In this movie he is matched with Scottish comedian Will Fyffe, himself a dominant personality with tremendous audience rapport. Fyffe's specialty was the comic song so there was no competition in the musical department at least. Both talents are skilfully utilized in the movie, with Mahoney marvelously capping Fyffe.

Oddly, so far as personality and acting goes, the two principals form such a contrast to the each other, they re-inforce and add to the pleasures of the film, rather than take anything away. Both roles are very cleverly written and both players are given witty, meaty dialogue that is perfectly in character. Both play with flair. The result is one of the most enjoyable films of the 1930s, a movie which has not dated in the slightest and is still as joyous an experience today, an ultimate crowd-pleaser that will entrance both the sophisticated and general public alike.

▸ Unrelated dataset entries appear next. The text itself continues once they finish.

(* ===== verification/NVHash.v ===== *)
(** * NVHash.v: hash tables of records in a database file

    NVClasses-0.9.1/NVHash.{h,cc}: a table of [hashsz] list roots, stored in a
    block of its own behind its size; the header's user data points to it.  The
    members [hashtab] and [hashsz] cache its address and size, the override of
    make_current recomputes them when the file is mapped again. *)
From S2P Require Import Prelude Memory Container Heap Alloc Nvalloc Nvfree ContainerSpec NVlist.

(** ** Operations *)

(** The data members; [hashtab] is an offset, 0 is NULL. *)
Record hash_ext := HashExt { hashtab : Z; hashsz : Z }.

#[export] Instance hash_ext_eq_dec : EqDecision hash_ext.
Proof. solve_decision. Defined.

Section with_os.
Context {os : Os}.
Abbreviation MC := (M (obj hash_ext)).

Definition gete {X A} (f : X -> A) : M (obj X) A := gets (fun s => f (ext s)).
Definition sete {X} (x : X) : M (obj X) unit := modify (fun s => Obj (core s) x).

Definition hash_make_current : MC unit :=
  p <- getc mem_p ;;
  early <- (if decide (p = NullMap) then ret false else is_current) ;;
  if (early : bool) then ret tt else
  base_make_current ;;;
  hdata <- getdata ;;
  if hdata =? 0 then sete (HashExt 0 0)
  else sz <- ldw hdata ;; sete (HashExt (hdata + sizeof_ulong) sz).

#[export] Instance hash_vtable : VTable hash_ext := {| make_current := hash_make_current |}.

(** [&hashtab[i]], of a table that exists. *)
Definition bucket (i : Z) : MC Z :=
  t <- gete hashtab ;; guard (negb (t =? 0)) "null pointer" ;;; ret (w64 (t + 8 * i)).

Fixpoint hash_sclear_loop (n : nat) (i : Z) : MC unit :=
  match n with
  | O => ret tt
  | S n => b <- bucket i ;; sclear b ;;; hash_sclear_loop n (i + 1)
  end.
Definition hash_sclear : MC unit := n <- gete hashsz ;; hash_sclear_loop (Z.to_nat n) 0.

Fixpoint hash_sis_empty_loop (n : nat) (i : Z) : MC bool :=
  match n with
  | O => ret true
  | S n => b <- bucket i ;; v <- ldw b ;;
           if negb (v =? 0) then ret false else hash_sis_empty_loop n (i + 1)
  end.
Definition hash_sis_empty : MC bool := n <- gete hashsz ;; hash_sis_empty_loop (Z.to_nat n) 0.

Definition sadd (h : Z) (data : bytes) : MC unit := b <- bucket h ;; sprepend b data.

Fixpoint hash_sprint_loop (n : nat) (i : Z) : MC bytes :=
  match n with
  | O => ret []
  | S n => b <- bucket i ;; t <- sprint b ;; rest <- hash_sprint_loop n (i + 1) ;; ret (t ++ rest)
  end.
Definition hash_sprint : MC bytes := n <- gete hashsz ;; hash_sprint_loop (Z.to_nat n) 0.

Fixpoint hash_zero_loop (n : nat) (i : Z) : MC unit :=
  match n with
  | O => ret tt
  | S n => b <- bucket i ;; stw b 0 ;;; hash_zero_loop n (i + 1)
  end.

(** The table [open] makes in a file that has none. *)
Definition hash_create (nhashsz : Z) : MC unit :=
  ht <- nvalloc (w64 (sizeof_ulong + nhashsz * 8)) ;;
  setdata ht ;;;
  stw ht nhashsz ;;;
  sete (HashExt (ht + sizeof_ulong) nhashsz) ;;;
  hash_zero_loop (Z.to_nat nhashsz) 0.

(** open after NVcontainer::open: the check of [hashtab], with and without lock. *)
Definition hash_setup (nhashsz : Z) : MC unit :=
  t <- gete hashtab ;;
  if t =? 0 then
    lock_ ExclLock ;;;
    t <- gete hashtab ;;
    (if t =? 0 then hash_create nhashsz else ret tt) ;;;
    lock_ UnLock
  else ret tt.

Definition hash_open (dbname : string) (nhashsz : Z) : MC unit :=
  open dbname ;;; hash_setup nhashsz.

Definition hash_clear : MC unit := lock_ ExclLock ;;; hash_sclear ;;; lock_ UnLock.
Definition hash_is_empty : MC bool :=
  lock_ ShrdLock ;;; r <- hash_sis_empty ;; lock_ UnLock ;;; ret r.
Definition hash_add (h : Z) (data : bytes) : MC unit :=
  lock_ ExclLock ;;; sadd h data ;;; lock_ UnLock.
Definition hash_print : MC bytes :=
  lock_ ShrdLock ;;; r <- hash_sprint ;; lock_ UnLock ;;; ret r.

(** *** NVHashIter *)
Record hash_iter := HashIter { hi_on : bool; hi_pos : Z; hi_curtail : Z; hi_hashval : Z }.

Definition hi_new (junk1 junk2 : Z) : MC hash_iter :=
  lock_ ShrdLock ;;; ret (HashIter true 0 junk1 junk2).
Definition hi_detach (it : hash_iter) : MC hash_iter :=
  (if hi_on it then lock_ UnLock else ret tt) ;;;
  ret (HashIter false (hi_pos it) (hi_curtail it) (hi_hashval it)).
Definition hi_attach (it : hash_iter) : MC hash_iter :=
  hi_detach it ;;; lock_ ShrdLock ;;; ret (HashIter true 0 (hi_curtail it) (hi_hashval it)).

(** The loop [while (curhashval < ht->hashsz) ...] over the buckets; the buckets
    left bound the rounds. *)
Fixpoint hi_seek (n : nat) (it : hash_iter) : MC hash_iter :=
  match n with
  | O => ret it
  | S n =>
      b <- bucket (hi_hashval it) ;;
      v <- ldw b ;;
      if negb (v =? 0) then
        p <- r_next v ;; ret (HashIter (hi_on it) p v (hi_hashval it))
      else hi_seek n (HashIter (hi_on it) (hi_pos it) (hi_curtail it) (hi_hashval it + 1))
  end.
Definition hi_seek_from (it : hash_iter) : MC hash_iter :=
  n <- gete hashsz ;; hi_seek (Z.to_nat (n - hi_hashval it)) it.

Definition hi_first (it : hash_iter) : MC hash_iter :=
  hi_seek_from (HashIter (hi_on it) 0 (hi_curtail it) 0).
Definition hi_valid (it : hash_iter) : bool := negb (hi_pos it =? 0).
Definition hi_next (it : hash_iter) : MC hash_iter :=
  if hi_pos it =? 0 then ret it
  else if hi_pos it =? hi_curtail it
  then hi_seek_from (HashIter (hi_on it) 0 (hi_curtail it) (hi_hashval it + 1))
  else p <- r_next (hi_pos it) ;; ret (HashIter (hi_on it) p (hi_curtail it) (hi_hashval it)).
Definition hi_data (it : hash_iter) : MC bytes :=
  sz <- r_szdata (hi_pos it) ;; ldmem (hi_pos it + sizeof_Record) (w32 sz).

(** [for (it.first(); it.valid(); it.next()) ... it.data(...)] *)
Fixpoint hi_collect (fuel : nat) (it : hash_iter) : MC (list bytes) :=
  match fuel with
  | O => spin
  | S f => if hi_valid it
           then d <- hi_data it ;; it <- hi_next it ;; rest <- hi_collect f it ;; ret (d :: rest)
           else ret []
  end.
End with_os.

(** ** The invariant *)

(** The list roots of a table at [t] with the buckets [bk]. *)
Definition buckets (t : Z) (bk : list (list rcd)) : roots :=
  imap (fun i xs => (t + 8 * Z.of_nat i, xs)) bk.

(** The word in front of the table holds its size. *)
Definition hkeep (t : Z) : list blk := [Blk (t - 8) 8 true].
(* ===== verification/ActiveDB.v ===== *)
(** * ActiveDB.v: the database of the newsgroups

    NServer-0.9.1/NVActiveDB.{h,cc}: a hash table of GroupInfo records, keyed by
    the name of the group.  The object is an NVHash with 15013 buckets. *)
From S2P Require Import Prelude Memory Text Matching Container Heap Alloc Nvalloc Nvfree.
From S2P Require Import ContainerSpec NVlist Records NVHash GroupInfo.

Definition NVActiveDB_HASHSIZE : Z := 15013.

(** The flags of set and read, the modes of write. *)
Definition update_only : Z := 1.
Definition F_STORE_READONLY : Z := 1.
Definition F_CLEAR : Z := 2.
Inductive write_mode := m_active | m_times.

(** NVActiveDB::hash, two characters a round; [char] is signed and converted to
    [unsigned long]. *)
Fixpoint hash_loop (h : Z) (p : bytes) : Z :=
  match p with
  | [] => h
  | c :: r =>
      let h := w64 (h * schar c + schar (at_ r 0)) mod NVActiveDB_HASHSIZE in
      match r with [] => h | _ :: p => hash_loop h p end
  end.
Definition adb_hash (strg : bytes) : Z := hash_loop 1 strg.

Section with_os.
Context {os : Os}.
Abbreviation MC := (M (obj hash_ext)).

(** The loop [while (r) { r = o2r(r->next); if (strcmp(...) == 0) break; ... }] of
    sset, get and hasgroup: the record found, or 0.  strcmp reads the stored name
    up to its end. *)
Fixpoint adb_find_loop (fuel : nat) (group : bytes) (head r : Z) : MC Z :=
  match fuel with
  | O => spin
  | S f =>
      if r =? 0 then ret 0 else
      r <- r_next r ;;
      deref r ;;;
      nm <- ldcstr (r_datap r + Z.of_nat off_name) ;;
      if bool_decide (nm = group) then ret r
      else adb_find_loop f group head (if r =? head then 0 else r)
  end.
Definition adb_find (group : bytes) : MC Z :=
  b <- bucket (adb_hash group) ;;
  head <- ldw b ;;
  fuel <- fl_fuel ;;
  adb_find_loop fuel group head head.

(** sset; the description it leaves in [gi] has the time of creation set. *)
Definition adb_sset (gi : GroupInfo) (flags : Z) : MC GroupInfo :=
  r <- adb_find (gi_name gi) ;;
  if negb (r =? 0) then
    ct <- ldw (r_datap r + Z.of_nat off_ctime) ;;
    let gi := setctime ct gi in
    let gidata := getraw gi in
    sz <- r_szdata r ;;
    (if negb (Z.of_nat (length gidata) =? sz) then ret tt else stmem (r_datap r) gidata) ;;;
    ret gi
  else if negb (Z.land flags update_only =? 0) then ret gi
  else
    let gi := setctime os_time gi in
    hash_add (adb_hash (gi_name gi)) (getraw gi) ;;; ret gi.
(* ===== verification/Sstream.v ===== *)
(** * Sstream.v: the stream to a news server

    src/NServer-0.9.1/sstream.{h,cc}: connectTo and disconnect of the stream RServer
    talks on.  [connect_to] of RServer.v is connectTo as RServer sees it: the stream is good
    afterwards, or it is not. *)
From S2P Require Import Prelude Text.

(** [badbit] is the state of the stream. *)
Record sstream := SStream { ss_name : bytes; ss_service : bytes; connected : bool; badbit : bool }.
Definition new_sstream : sstream := SStream [] [] false true.

(** The socket: what bind, connect and the options give. *)
Class Socket := { so_bind : bytes -> bool; so_connect : bytes -> bytes -> bool }.

(** [setstate(ios::badbit)]; a failed shutdown is ignored. *)
Definition ss_disconnect (_ : sstream) : sstream := SStream [] [] false true.

Section connect.
Context {so : Socket}.
Abbreviation MS := (M sstream).

(** strcpy into an array of 256 bytes. *)
Definition copy_name (n : bytes) : MS bytes := if (256 <=? length n)%nat then abort "name longer than its array" else ret n.

Definition connectTo (name service from : bytes) : MS unit :=
  s <- get ;;
  (if connected s then modify ss_disconnect else ret tt) ;;;
  n <- copy_name name ;; sv <- copy_name service ;;
  modify (fun s => SStream n sv (connected s) (badbit s)) ;;;
  if negb (bool_decide (from = [])) && negb (so_bind from)
  then modify (fun s => SStream (ss_name s) (ss_service s) (connected s) true)
  else if negb (so_connect name service)
  then modify (fun s => SStream (ss_name s) (ss_service s) (connected s) true)
  else modify (fun s => SStream (ss_name s) (ss_service s) true false).

(** A stream tells that it is connected when it is good; connectTo and disconnect keep
    that, whatever the socket does, and connectTo tells whether it got through. *)
Definition ss_ok (s : sstream) : Prop := connected s = negb (badbit s).
Lemma connectTo_ok name service from s : ss_ok s -> (length name < 256)%nat -> (length service < 256)%nat ->
  wp (connectTo name service from)
    (fun _ s' => ss_ok s' /\ ss_name s' = name /\ ss_service s' = service /\
       connected s' = (bool_decide (from = []) || so_bind from) && so_connect name service) s.
Proof.
  intros Hs Hn Hsv. unfold connectTo, copy_name. rewrite (proj2 (Nat.leb_gt _ _) Hn). rewrite (proj2 (Nat.leb_gt _ _) Hsv).
  unfold ss_ok in *. unfold wp, bind, get, modify, ret. 
  destruct (connected s) eqn:Ec; destruct (badbit s) eqn:Eb; try done;
    destruct (bool_decide (from = [])), (so_bind from), (so_connect name service); cbn; rewrite ?Ec; rewrite ?Eb; done.
Qed.
Lemma disconnect_ok s : ss_ok (ss_disconnect s).
Proof. done. Qed.
End connect.
(* ===== verification/RNews.v ===== *)
(** * RNews.v: retrieving and posting articles over the network

    The operations of the class RServer (NServer-0.9.1/NServer.cc) behind connect,
    issue and selectgroup. *)
From S2P Require Import Prelude Memory Text Matching ServerList Container GroupInfo Article OverviewFmt RServer.

(** What overviewdb uses of a newsgroup; its format is the one of the server. *)
Class Newsgroup (G : Type) := {
  ng_name : G -> bytes;
  ng_readoverdb : OverviewFmt -> istream -> M G istream
}.

Section rnews.
Context {os : Os} {env : Env} {D : Type} {db : ActiveDB D}.
Abbreviation MR := (M (rserver D)).

(** [_ActiveDB->read( *_pServerStream, ...)] *)
Definition read_active (filter : option bytes) (fl : Z) : MR unit :=
  ist <- the_stream ;;
  r <- on_db (db_read ist filter fl) ;;
  modify (set_conn (Some (snd r))) ;;;
  match fst r with Some e => raise e | None => ret tt end.

(** The filter for the groups of a server. *)
Definition the_filter (i : nat) (arg : bytes) : MR bytes :=
  es <- gets rs_entries ;;
  match makeFilter es i arg with Some f => ret f | None => abort "makeFilter" end.

(** The expressions of the server, one [list active] for each. *)
Fixpoint list_active_loop (i : nat) (fl : Z) (exprs : list bytes) : MR unit :=
  match exprs with
  | [] => ret tt
  | cgroup :: rest =>
      if (512 <? length cgroup)%nat then abort "expression longer than its buffer" else
      issue (crlf (bs "list active " ++ cgroup)) (Some (bs "215")) ;;;
      f <- the_filter i cgroup ;;
      read_active (Some f) fl ;;;
      list_active_loop i fl rest
  end.

Definition is_response (e : exn) : bool := match e with ResponseError _ _ _ => true | _ => false end.
(** The classes derived from Error. *)
Definition is_error (e : exn) : bool := match e with CharPtr _ | StdException _ => false | _ => true end.

(** Body of the try block of active. *)
Definition active_server (i : nat) : MR unit :=
  setserver i ;;;
  e <- cur_server ;;
  if has_flag (flags e) (Z.lor F_OFFLINE F_SEMIOFFLINE) then ret tt else
  let fl := if has_flag (nntpflags e) F_POST || negb (has_flag (flags e) F_SETPOSTFLAG) then 0 else 1 in
  connect ;;;
  e <- cur_server ;;
  (if has_flag (nntpflags e) F_LIST_ACTIVE_WILDMAT then
     catch (list_active_loop i fl (rules_of (e_read e)))
       (fun x => if is_response x then clear_nntpflag F_LIST_ACTIVE_WILDMAT else raise x)
   else ret tt) ;;;
  e <- cur_server ;;
  if has_flag (nntpflags e) F_LIST_ACTIVE_WILDMAT then ret tt else
  issue (crlf (bs "list active")) (Some (bs "215")) ;;;
  f <- the_filter i (bs "*") ;;
  read_active (Some f) fl.

Fixpoint active_loop (n i : nat) : MR unit :=
  match n with
  | O => ret tt
  | S n =>
      es <- gets rs_entries ;;
      match es !! i with
      | None => ret tt
      | Some e =>
          (if bool_decide (hostname e = []) then ret tt
           else catch (active_server i) (fun x => if is_error x then ret tt else raise x)) ;;;
          active_loop n (i + 1)
      end
  end.
Definition r_active : MR unit := es <- gets rs_entries ;; active_loop (length es) 0.

(** groupinfo; [agroup] is the static object that holds the result. *)
Definition r_groupinfo (name : bytes) (agroup : GroupInfo) : MR GroupInfo :=
  if (510 <? length name)%nat then raise (AssertionError (ln "RServer::groupinfo: name of newsgroup too long")) else
  r <- on_db (db_get name agroup) ;;
  match r with
  | Some g => ret g
  | None => selectgroup name true ;;; gets rs_group
  end.

(** The loop of listgroup; [lstgrp] holds the marks of [f] to [l]. *)
Fixpoint listgroup_loop (n : nat) (line : bytes) (f l : Z) (lstgrp : list bool) : MR (list bool) :=
  match n with
  | O => spin
  | S n =>
      line <- readline line true ;;
      if bool_decide (line = bs "." ++ [CR; LF]) then ret lstgrp else
      g <- conn_good ;;
      if negb g then raise (SystemError "error while reading from server" 0) else
      let i := w32 (atoi (cstr line)) in
      if (f <=? i) && (i <=? l) then
        let k := Z.to_nat (i - f) in
        if (k <? length lstgrp)%nat then listgroup_loop n line f l (<[k := true]> lstgrp)
        else abort "mark outside the array"
      else listgroup_loop n line f l lstgrp
  end.
Definition r_listgroup (gname : bytes) (f l : Z) (lstgrp : list bool) : MR (list bool) :=
  selectgroup gname false ;;;
  resp <- issue (crlf (bs "listgroup")) None ;;
  if negb (nntp_iscode resp (bs "211")) then raise (ResponseError (crlf (bs "listgroup")) (bs "211") resp) else
  ist <- the_stream ;;
  listgroup_loop (S (S (length (s_rest ist)))) [] f l lstgrp.

(** Running an operation of a newsgroup on the stream. *)
Definition on_group {G} {ng : Newsgroup G} (g : G) : MR G :=
  ist <- the_stream ;; fmt <- gets rs_fmt ;;
  match ng_readoverdb fmt ist g with
  | Ret ist g => modify (set_conn (Some ist)) ;;; ret g
  | Throw e _ => raise e
  | Abort w => abort w
  | Spin => spin
  end.

Definition over_cmd (xover : bool) (fst lst : Z) : bytes :=
  crlf ((if xover then bs "xover " else bs "over ") ++ dec (s32 fst) ++ bs "-" ++ dec (s32 lst)).

(** The loop of overviewdb; each round clears a flag. *)
Fixpoint overviewdb_loop {G} {ng : Newsgroup G} (n : nat) (g : G) (xover : bool) (fst lst : Z) : MR G :=
  match n with
  | O => spin
  | S n =>
      e <- cur_server ;;
      let xover := xover || negb (has_flag (nntpflags e) F_OVER) in
      if negb (has_flag (nntpflags e) F_XOVER)
      then raise (NSError "news server neither implements OVER nor XOVER") else
      resp <- issue (over_cmd xover fst lst) None ;;
      if nntp_iscode resp (bs "224") then on_group g
      else if nntp_iscode resp (bs "502") then raise NotAllowedError
      else if nntp_iscode resp (bs "412") then raise NoSuchGroupError
      else if nntp_iscode resp (bs "420") then raise (ResponseError (over_cmd xover fst lst) (bs "224") resp)
      else clear_nntpflag (if xover then F_XOVER else F_OVER) ;;; overviewdb_loop n g xover fst lst
  end.
Definition r_overviewdb {G} {ng : Newsgroup G} (g : G) (fst lst : Z) : MR G :=
  selectgroup (ng_name g) false ;;; overviewdb_loop 3 g false fst lst.

(** [art->read( *_pServerStream)] *)
Definition read_article (nbr : Z) (art : Article) : MR Article :=
  ist <- the_stream ;;
  match a_read ist art with
  | None => spin
  | Some (art, ist) => modify (set_conn (Some ist)) ;;; ret (a_setnbr nbr art)
  end.

Definition r_article (gname : bytes) (nbr : Z) (art : Article) : MR Article :=
  selectgroup gname false ;;;
  resp <- issue (crlf (bs "article " ++ dec (w32 nbr))) None ;;
  if negb (bool_decide (take 3 resp = bs "220")) then
    if bool_decide (take 3 resp = bs "423") then raise NoSuchArticleError
    else raise (ResponseError (crlf (bs "article " ++ dec (w32 nbr))) (bs "220") resp)
  else read_article (s32 nbr) art.

(** The other news servers, in article by its identifier; [skip] tells which of
    them are passed over. *)
Fixpoint article_servers (n i : nat) (skip : nat -> MPListEntry -> bool) (cmd : bytes) (art : Article) : MR Article :=
  match n with
  | O => raise NoSuchArticleError
  | S n =>
      es <- gets rs_entries ;;
      match es !! i with
      | None => raise NoSuchArticleError
      | Some e =>
          if skip i e || bool_decide (hostname e = []) then article_servers n (i + 1) skip cmd art else
          setserver i ;;;
          connect ;;;
          resp <- issue cmd None ;;
          if bool_decide (take 3 resp = bs "220") then read_article (-1) art
          else article_servers n (i + 1) skip cmd art
      end
  end.

(** The current server first, when [first] says so. *)
Definition article_by_id (first : MPListEntry -> bool) (skip : MPListEntry -> bool) (id : bytes) (art : Article)
    : MR Article :=
  if (1013 <? length id)%nat then abort "identifier longer than its buffer" else
  let cmd := crlf (bs "article " ++ id) in
  cs <- gets rs_cur ;;
  here <- match cs with None => ret false | Some _ => e <- cur_server ;; ret (first e) end ;;
  found <- (if (here : bool) then
              resp <- issue cmd None ;;
              if bool_decide (take 3 resp = bs "220") then a <- read_article (-1) art ;; ret (Some a) else ret None
            else ret None) ;;
  match found with
  | Some a => ret a
  | None =>
      cs <- gets rs_cur ;;
      es <- gets rs_entries ;;
      article_servers (length es) 0 (fun i e => bool_decide (cs = Some i) || skip e) cmd art
  end.
Definition r_article_id : bytes -> Article -> MR Article := article_by_id (fun _ => true) (fun _ => false).

(** ** Posting *)

(** post of an article to one server: the loop until the reply arrives. *)
Fixpoint post_send (k i : nat) (article : Article) : MR bytes :=
  match k with
  | O => spin
  | S k =>
      resp <- issue (crlf (bs "post")) None ;;
      if negb (bool_decide (take 3 resp = bs "340")) then
        if bool_decide (take 3 resp = bs "440") then raise NotAllowedError
        else raise (ResponseError (crlf (bs "post")) (bs "[34]40") resp)
      else
        send (a_text article ++ bs "." ++ [CR; LF]) ;;;
        resp <- readline resp true ;;
        g <- conn_good ;;
        if (g : bool) then ret resp
        else i <- reconnect connect i ;; post_send k i article
  end.

(** Whether the server has the article already. *)
Definition post_check (article : Article) : MR unit :=
  id <- catch (x <- getfield (bs "message-id:") false article ;; ret (Some x))
          (fun e => match e with NoSuchFieldError _ => ret None | e => raise e end) ;;
  match id with
  | None => ret tt
  | Some id =>
      if (505 <? length id)%nat then abort "identifier longer than its buffer" else
      resp <- issue (crlf (bs "stat " ++ id)) None ;;
      if bool_decide (take 3 resp = bs "223") then raise DuplicateArticleError
      else if negb (bool_decide (take 3 resp = bs "430"))
      then raise (ResponseError (crlf (bs "stat " ++ id)) (bs "223|430") resp)
      else ret tt
  end.

Definition post_server (srvr : nat) (article : Article) : MR unit :=
  setserver srvr ;;;
  connect ;;;
  post_check article ;;;
  e <- cur_server ;;
  let i := countdown (retries e + 1) in
  resp <- post_send i i article ;;
  if bool_decide (take 3 resp = bs "240") then ret tt
  else if bool_decide (take 3 resp = bs "440") then raise NotAllowedError
  else if bool_decide (take 3 resp = bs "441") then raise PostingFailedError
  else raise (ResponseError (crlf (bs "post")) (bs "[23]40,44[01]") resp).

(** TOBASE36 *)
Fixpoint base36 (fuel : nat) (j : Z) : bytes :=
  match fuel with
  | O => []
  | S f => if j =? 0 then [] else
           let i := j mod 36 in
           (if i <? 10 then cz (48 + i) else cz (97 + i - 10)) :: base36 f (j / 36)
  end.
Definition tobase36 (j : Z) : bytes := base36 (S (Z.to_nat (Z.log2 j))) j.

Definition add_message_id (article : Article) : MR Article :=
  h <- has_field (bs "message-id:") article ;;
  if (h : bool) then ret article else
  pc <- gets rs_pc ;;
  let mid := tobase36 env_tv_sec ++ bs "$" ++ tobase36 env_pid ++ bs "$" ++ tobase36 pc ++ bs "@" ++ nntp_hostname in
  modify (set_pc (pc + 1)) ;;;
  setfield (bs "Message-ID:") (crlf (bs "Message-ID: <newscache$" ++ mid ++ bs ">")) article.

Definition list_sep (c : ascii) : bool := isspace c || bool_decide (c = c_comma).
Definition not_list_sep (c : ascii) : bool := negb (list_sep c).

(** The servers of the groups, each once, in the order of the groups. *)
Fixpoint post_servers (fuel : nat) (es : list MPListEntry) (q : bytes) (mpe : list nat) : list nat :=
  match fuel with
  | O => mpe
  | S f =>
      let mpe := match postserver es (take_while not_list_sep q) with
                 | Some c => if bool_decide (c ∈ mpe) then mpe else mpe ++ [c]
                 | None => mpe
                 end in
      match skip_while list_sep (skip_while not_list_sep q) with
      | [] => mpe
      | q => post_servers f es q mpe
      end
  end.

(** The results of posting to the servers. *)
Record post_count := PostCount { pc_posts : Z; pc_spool : Z; pc_err : Z }.

Definition classify (e : exn) (p : post_count) : option post_count :=
  match e with
  | DuplicateArticleError => Some (PostCount (pc_posts p + 1) (pc_spool p) (pc_err p))
  | NotAllowedError => Some (PostCount (pc_posts p) (pc_spool p) (Z.lor (pc_err p) 1))
  | PostingFailedError => Some (PostCount (pc_posts p) (pc_spool p) (Z.lor (pc_err p) 2))
  | ResponseError _ _ _ | SystemError _ _ | IOError _ => Some (PostCount (pc_posts p) (pc_spool p + 1) (pc_err p))
  | CharPtr _ | StdException _ => None
  | _ => Some (PostCount (pc_posts p) (pc_spool p) (Z.lor (pc_err p) 4))
  end.

Fixpoint post_loop (mpe : list nat) (article : Article) (p : post_count) : MR post_count :=
  match mpe with
  | [] => ret p
  | i :: rest =>
      es <- gets rs_entries ;;
      match es !! i with
      | None => abort "dangling pointer"
      | Some e =>
          p <- (if has_flag (flags e) F_OFFLINE then ret (PostCount (pc_posts p) (pc_spool p + 1) (pc_err p))
                else catch (post_server i article ;;; ret (PostCount (pc_posts p + 1) (pc_spool p) (pc_err p)))
                       (fun x => match classify x p with Some p => ret p | None => raise x end)) ;;
          post_loop rest article p
      end
  end.

Definition post_result (p : post_count) : exn + Z :=
  if pc_err p =? 0 then inr (if pc_spool p =? 0 then 0 else -1)
  else if pc_posts p =? 0
  then inl (InvalidArticleError "illegaly formatted article or no post permission") else inr (-2).

(** post: the article with the fields it added, and the result or the exception. *)
Definition r_post (article : Article) : MR (Article * (exn + Z)) :=
  newsgroups <- catch
    (f <- has_field (bs "from:") article ;;
     if negb f then raise (InvalidArticleError "no from field") else
     f <- has_field (bs "subject:") article ;;
     if negb f then raise (InvalidArticleError "no subject field") else
     getfield (bs "newsgroups:") false article)
    (fun e => match e with NoSuchFieldError _ => raise (InvalidArticleError "no newsgroups field") | e => raise e end) ;;
  article <- (if bool_decide (nntp_posting_host = []) then ret article
              else setfield (bs "X-NNTP-Posting-Host:")
                     (crlf (bs "X-NNTP-Posting-Host: " ++ nntp_posting_host)) article) ;;
  r <- catch (a <- add_message_id article ;; ret (inr a)) (fun e => ret (inl e)) ;;
  match r with
  | inl e => ret (article, inl e)
  | inr article =>
      es <- gets rs_entries ;;
      let q := skip_while list_sep (cstr newsgroups) in
      match post_servers (S (length q)) es q [] with
      | [] => ret (article, inl (InvalidArticleError "no valid newsgroup"))
      | mpe => p <- post_loop mpe article (PostCount 0 0 0) ;; ret (article, post_result p)
      end
  end.
End rnews.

No wonder the movie was such a huge success on original release. One can only marvel why such a commercial block-buster has been hidden all these years whilst far lesser films have been aired time and time again.

The support cast is outstanding too. Marianne Davies is so charming as Mahoney's secretary and makes such a positive impression, we marvel that her screen career didn't really take off as a result of her appearance in this film. Sandy McDougall has some wonderfully dour moments, Ellis Drake is great as the wife and Robert Gall manages to make his boy nuisance one of the most intentionally (and entrancingly) obnoxious on celluloid.

Abetting the wonderfully risible script are technical credits of the highest order. It's an odd fact, but Beaudine's British films are far superior to the Z-grade trash he is commonly associated with in Hollywood. One wonders how such a skilled and even stylish farceur could sink so low as the Bowery Boys and become such a legend for ultra-fast shooting he still holds the record for the greatest number of slates in a single day. During his Gainsborough interlude in the 1930s, he directed a number of top "A" comedies with the same success he reveals here.

Photography, sets, costumes, production values are first-class.